Pathogen in some Sanlu formulas can cause meningitis or gut infections
Reuters, Associated Press
In another blow to China’s food safety record, the Gansu authorities revealed that a pathogenic bacteria has been found in Sanlu’s milk powder that was also contaminated with melamine, the Lanzhou Morning Post reported.
This latest revelation came as China said yesterday that the melamine-tainted milk scandal had been brought under control and recently tested liquid milk samples showed no traces of the toxic chemical.
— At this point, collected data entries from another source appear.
(** * Verification of the typed configuration accessors of driver/config/config.go

    The accessors of [config.go] are embedded as Rocq functions over
    - a model of the Go values, strings and machine integers they compute with,
    - a model of the functions of Go's [net/url] that they call,
    - an interface ([Provider]) for the configuration source ([configx.Provider]),
      which is an external collaborator of the package, with the laws
      ([ProviderLaws]) the accessors rely on,
    - an interface ([Codec]) for the JSON helpers ([gjson], [encoding/json]).

    The properties of the accessors hold for every implementation of the
    interfaces. A reference in-memory source ([MemSource]) implements them, so
    that every accessor can be run on a concrete document.

    Entries written to the log below the fatal level do not change what an
    accessor returns and are left out; a fatal entry ends the process and is
    the outcome [Fatal]. *)

From Stdlib Require Import ZArith NArith List String Ascii Bool Lia.
From Stdlib Require Import DecimalString.
Import ListNotations.

Open Scope string_scope.
Open Scope Z_scope.

Set Warnings "-register-all".

(** ** Results of fallible calls *)

(** A Go call returning [(value, error)]. *)
Inductive result (E A : Type) : Type :=
| Ok (a : A)
| Err (e : E).
Arguments Ok {E A} a.
Arguments Err {E A} e.
Lemma caller_matrix_row_sum T abs_states (i : 'I_n) :
  \sum_j (_compute_absorption_probabilities set_to_list inv_singular
            T abs_states).1 i j =
    if i \in abs_states then 1 else \sum_j T i j.
Proof.
under eq_bigr do rewrite caller_matrix_entry.
by case: ifP => _ //; exact: sum_delta.
Qed.

(** C9. The matrix the caller passed is changed by the call, whatever the
    call's outcome: afterwards its rows of absorbing states are unit
    self-loops and its other rows are as before (it is not normalised:
    line 491 rebinds the local name).  So the argument keeps its value
    only if every absorbing row was a unit self-loop already.  In
    [fate_prediction] the matrix so changed is the one read after the
    call. *)
Theorem absorption_mutates_argument T abs_states :
  let T' := (_compute_absorption_probabilities set_to_list inv_singular
               T abs_states).1 in
  [/\ forall i j, T' i j = if i \in abs_states then (i == j)%:R else T i j,
      T' = T <-> (forall i j, i \in abs_states -> T i j = (i == j)%:R)
    & fate_prediction_transition_matrix set_to_list inv_singular
        T abs_states =
        (T0 <- _normalize_transition_matrix T ;;
         Ret (_compute_absorption_probabilities set_to_list inv_singular
                T0 abs_states).1)].
Proof.
split; first exact: caller_matrix_entry.
- split=> [E i j Hi|H].
    by rewrite -[in LHS]E caller_matrix_entry Hi.
  apply/matrixP=> i j; rewrite caller_matrix_entry.
  by case: ifP => // /H ->.
by rewrite /fate_prediction_transition_matrix.
Qed.

(** The chain the solver works on: absorbing rows are unit self-loops,
    the other rows those of [T], normalised. *)
Lemma absorption_system T abs_states :
  (forall i j, 0 <= T i j) -> (forall i, 0 < \sum_j T i j) ->
  let trans := trans_states set_to_list abs_states in
  exists P : 'M[rat]_n,
    [/\ forall i j, P i j = if i \in abs_states then (i == j)%:R
                            else T i j / \sum_k T i k,
        forall i j, 0 <= P i j,
        forall i, \sum_j P i j = 1
      & (_compute_absorption_probabilities set_to_list inv_singular
           T abs_states).2 =
        (N <- linalg_inv inv_singular (1%:M - submatrix P trans trans) ;;
         Ret (clamp_negative (N *m submatrix P trans abs_states)))].
Proof.
move=> T_ge0 T_pos trans.
pose T2 := assign_diagonal_one (assign_rows_zero T abs_states) abs_states.
have T2E i j : T2 i j = if i \in abs_states then (i == j)%:R else T i j.
  exact: caller_matrix_entry.
have T2_ge0 i j : 0 <= T2 i j.
  by rewrite T2E; case: ifP => // _; exact: ler0n.
have T2_pos i : 0 < \sum_j T2 i j.
  by rewrite [X in _ < X](caller_matrix_row_sum T abs_states); case: ifP.
have [T3 E HT3] := normalize_entry T2.
exists T3; split.
- move=> i j; rewrite HT3 [X in _ / X](caller_matrix_row_sum T abs_states).
  by rewrite T2E; case: ifP => // _; rewrite divr1.
- by move=> i j; rewrite HT3 divr_ge0 // ltW.
- by move=> i; apply: (normalize_row_sum (HT3 i)); rewrite gt_eqF.
rewrite /_compute_absorption_probabilities [(_, _).2]/=.
by case: E => E; rewrite !{}E.
Qed.

(** Where every transient state reaches an absorbing state along edges
    of [T], the call returns probabilities. *)
Lemma absorption_returns (E : rel 'I_n) T abs_states :
  (forall s, perm_eq (set_to_list s) s) ->
  (forall i j, 0 <= T i j) -> (forall i, 0 < \sum_j T i j) ->
  uniq abs_states ->
  (forall a b, a \notin abs_states -> E a b -> 0 < T a b) ->
  (forall i, i \notin abs_states ->
     exists2 s, s \in abs_states & connect E i s) ->
  exists probs,
    [/\ (_compute_absorption_probabilities set_to_list inv_singular
           T abs_states).2 = Ret probs,
        forall i c, 0 <= probs i c
      & forall i, \sum_c probs i c = 1].
Proof.
move=> Hperm T_ge0 T_pos abs_uniq E_T Hreach.
have [P [HP P_ge0 P_sum ->]] := absorption_system abs_states T_ge0 T_pos.
have E_P a b : a \notin abs_states -> E a b -> 0 < P a b.
  by move=> Ha Hab; rewrite HP (negbTE Ha) divr_gt0 // E_T.
have Hunit := absorption_unit Hperm P_ge0 P_sum E_P Hreach.
rewrite /linalg_inv Hunit bind_Ret; eexists; split; first by [].
  move=> i c; rewrite (clamp_negative_id Hperm P_ge0 P_sum E_P Hreach).
  exact: (absorption_ge0 Hperm P_ge0 P_sum E_P Hreach).
move=> i.
under eq_bigr do rewrite (clamp_negative_id Hperm P_ge0 P_sum E_P Hreach).
exact: (absorption_row_sum Hperm P_ge0 P_sum abs_uniq E_P Hreach).
Qed.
The Gansu Bureau of Quality and Technical Supervision in north-western China issued an emergency notice on Sunday saying that Sanlu’s formulas for older babies contained enterobacter sakazakii as well as the toxic chemical melamine, the newspaper said.
The bacteria, enterobacter sakazakii, can cause meningitis or severe gut infections. It is a new species defined in recent years and recognised by the World Health Organisation as one key pathogen that leads to infant mortality.
This is not the first time that the bacteria is found in powdered infant formula. In September 2002, the Hong Kong Food and Environmental Hygiene Department found enterobacter Sakazakii in a German infant formula Special Batch Milupa HN25.
It is not yet known when, and how the bacteria entered the Sanlu formula, the Lanzhou Morning Post said.
The Gansu authorities have sent the test results to the national-level food quality and safety inspection centre for further action.
Besides affecting premature babies, the bacteria is also harmful to people of all ages, particularly those with weakened immune systems.
So far, there have been no reports of sickness or deaths triggered by enterobacter sakazakii infection involving Sanlu’s products, according to the Post.
In a bid to assure the world that Chinese products are safe, China’s national quality watchdog chief inspection official Xiang Yuzhang told reporters in Beijing: ” There is no problem.”
” It has been brought under control, more or less. There are no more problems in the market. As far as I know, there will be no more bad news.”
China’s quality control agency said on it’s website ( http://www.aqsiq.gov.cn ) that 235 samples of carton milk and drinking yogurts produced since last Sunday and sold across the country had shown no signs of melamine.
Chinese Premier Wen Jiabao told an audience in New York that China would strive to bring its food safety standards up to international levels, describing as a painful lesson the more than 50,000 children sick from drinking chemical-laced milk, which also left four dead.
Speaking to China, where United States and European officials were attending seminars on product safety, Ms Nancy Nord, acting head of the US Consumer Products Safety Commission, said: ” The melamine situation just underscores the message that we are trying to deliver, and that is you have to know what’s coming into your factory and what’s going out of your factory.”
Yesterday, Mr Li Weiyi, a spokesman for the Cabinet-level Taiwan Affairs Officers, issued a public apology to consumers in Taiwan as the authorities there ordered China-made milk products and vegetables-based proteins off store shelves.
Taiwanese officials say at least seven Taiwanese companies have imported contaminated proteins from China. They say the proteins are made from corn or other vegetables but may be mixed with tainted milk products to improve their favour.
Global consumer goods giant Unilever also said it had removed its Lipton green milk tea product from store shelves in Taiwan as it might have used tainted milk from Chinese companies.
Taiwanese President Ma Ying-jeou yesterday called for the creation of a food safety hot-line with China.
Further away, British supermarket chain Tesco removed White Rabbit Creamy Candies from its shelves after tests elsewhere found traces of melamine in the Chinese-made sweets.
From Ivory Coast in West Africa to Tanzania in the east, governments have also joined the list of countries blocking Chinese milk imports over concerns that they could be contaminated.
Sanlu Group, the Hebei-based dairy at the centre of the scandal, will not recover from the damage it has suffered, its New Zealand partner said yesterday.
The Chinese government has now taken control of Sanlu –43 per cent owned by New Zealand’s Fonterra Cooperative –and shut down its operations, Fonterra Chief Executive Andrew Ferrier said at a briefing.
According to the Cabinet probe, Sanlu had received complaints about its infant formula as early as December last year. It discovered melamine in its milk powder in June but did not alert the government officials until Aug 2.
Nitrogen-rich melamine has been added to substandard or watered-down milk to fool quality checks, which often use nitrogen levels to measure the amount of protein in milk.